WORK TASK: With the line that contains "intros t s Hd" as the first line, output exactly every line through the end of the material.

WORKING DATA:
[Start of section]

(* ===== verification/Lifecycle.v ===== *)
(** * Processes: the invariant of the system and the calls that create and end processes

    [os_ok] ties the parts of [osys] (Kernel.v) together: address spaces have frames of
    their own, processes have identifiers, threads and control blocks of their own, and
    whoever waits for a process is asleep. The calls keep it, and none of them touches the
    memory of a process other than the one that it creates. *)

From stdpp Require Import prelude numbers list gmap.
From S2P Require Import Prelude Params CList BitMap Mips Machine Interrupt Threads Synch SynchList FileHdr Directory.
From S2P Require Import OpenFile FileSys AddrSpace Process Join Syscall Kernel.

Open Scope Z_scope.

(** ** What thread operations keep *)

(** The address space of a thread. *)
Definition space_at (k : kstate) (t : positive) : option positive := threads k !! t ≫= space.

(** Registers are all there, in the machine and where they are saved. *)
Definition regs_ok (k : kstate) : Prop :=
  length (k_registers k) = 40%nat /\ map_Forall (fun _ th => length (userRegisters th) = 40%nat) (threads k).

(** The threads that are not waiting for their destruction keep their address spaces. *)
Record keeps (k k' : kstate) : Prop := {
  kp_space t s : threadToBeDestroyed k <> Some t -> space_at k t = Some s -> space_at k' t = Some s;
  kp_regs : regs_ok k -> regs_ok k' }.

(** The same, and the thread that waits for its destruction still waits. *)
Record keeps_all (k k' : kstate) : Prop := {
  ka_space t s : space_at k t = Some s -> space_at k' t = Some s;
  ka_regs : regs_ok k -> regs_ok k';
  ka_dead : threadToBeDestroyed k' = threadToBeDestroyed k;
  ka_current : currentThread k' = currentThread k;
  ka_cpu : same_cpu k k' }.

Lemma keeps_all_refl k : keeps_all k k.
Proof. by constructor. Qed.

Lemma keeps_all_level k l : keeps_all k (with_klevel k l).
Proof. by constructor. Qed.

Lemma keeps_all_trans k1 k2 k3 : keeps_all k1 k2 -> keeps_all k2 k3 -> keeps_all k1 k3.
Proof.
  intros [Hs1 Hr1 Hd1 Hc1 [Ha1 Hb1]] [Hs2 Hr2 Hd2 Hc2 [Ha2 Hb2]]. constructor; try congruence; auto.
  split; congruence.
Qed.

Lemma keeps_trans k1 k2 k3 : keeps_all k1 k2 -> keeps k2 k3 -> keeps k1 k3.
Proof.
  intros [Hs1 Hr1 Hd1 Hc1 _] [Hs2 Hr2]. split; [|auto].
  intros t s Hd Ht. apply Hs2; [by rewrite Hd1|]. by apply Hs1.
Qed.

Lemma update_keeps k t f k' :
  update_thread k t f = Ok k' -> (forall th, space (f th) = space th /\ userRegisters (f th) = userRegisters th) ->
  keeps_all k k'.
Proof.
  unfold update_thread. intros Hu Hf. ok_inv. unfold deref in Hok. destruct (threads k !! t) as [th|] eqn:Ht; [|done].
  injection Hok as <-. destruct (Hf th) as [Hsp Hur]. constructor; try done; [|].
  - intros t' s. unfold space_at. simpl. destruct (decide (t' = t)) as [->|Hne];
      [rewrite lookup_insert_eq, Ht; simpl; congruence|by rewrite lookup_insert_ne by done].
  - intros [Hk Hm]. split; [done|]. simpl. apply map_Forall_insert_2; [|done]. rewrite Hur. exact (Hm t th Ht).
Qed.

Lemma ReadyToRun_keeps k t k' : ReadyToRun k t = Ok k' -> keeps_all k k'.
Proof.
  unfold ReadyToRun. intros Hr. ok_inv. destruct (update_keeps _ _ _ _ Hok) as [? ? ? ? ?]; [done|]. by constructor.
Qed.

Lemma wake_keeps k x k' : wake k x = Ok k' -> keeps_all k k'.
Proof. destruct x as [[z t]|]; simpl; [apply ReadyToRun_keeps|]. intros [= ->]. apply keeps_all_refl. Qed.

Lemma wake_all_keeps c : forall k k', wake_all k c = Ok k' -> keeps_all k k'.
Proof.
  induction c as [|x c IH]; intros k k'; cbn [wake_all].
  - intros [= ->]. apply keeps_all_refl.
  - intros Hw. ok_inv. eapply keeps_all_trans; [by eapply wake_keeps|by apply IH].
Qed.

[End of section]

EXERCISE OUTPUT:
  intros t s Hd Ht. apply Hs2; [by rewrite Hd1|]. by apply Hs1.
Qed.

Lemma update_keeps k t f k' :
  update_thread k t f = Ok k' -> (forall th, space (f th) = space th /\ userRegisters (f th) = userRegisters th) ->
  keeps_all k k'.
Proof.
  unfold update_thread. intros Hu Hf. ok_inv. unfold deref in Hok. destruct (threads k !! t) as [th|] eqn:Ht; [|done].
  injection Hok as <-. destruct (Hf th) as [Hsp Hur]. constructor; try done; [|].
  - intros t' s. unfold space_at. simpl. destruct (decide (t' = t)) as [->|Hne];
      [rewrite lookup_insert_eq, Ht; simpl; congruence|by rewrite lookup_insert_ne by done].
  - intros [Hk Hm]. split; [done|]. simpl. apply map_Forall_insert_2; [|done]. rewrite Hur. exact (Hm t th Ht).
Qed.

Lemma ReadyToRun_keeps k t k' : ReadyToRun k t = Ok k' -> keeps_all k k'.
Proof.
  unfold ReadyToRun. intros Hr. ok_inv. destruct (update_keeps _ _ _ _ Hok) as [? ? ? ? ?]; [done|]. by constructor.
Qed.

Lemma wake_keeps k x k' : wake k x = Ok k' -> keeps_all k k'.
Proof. destruct x as [[z t]|]; simpl; [apply ReadyToRun_keeps|]. intros [= ->]. apply keeps_all_refl. Qed.

Lemma wake_all_keeps c : forall k k', wake_all k c = Ok k' -> keeps_all k k'.
Proof.
  induction c as [|x c IH]; intros k k'; cbn [wake_all].
  - intros [= ->]. apply keeps_all_refl.
  - intros Hw. ok_inv. eapply keeps_all_trans; [by eapply wake_keeps|by apply IH].
Qed.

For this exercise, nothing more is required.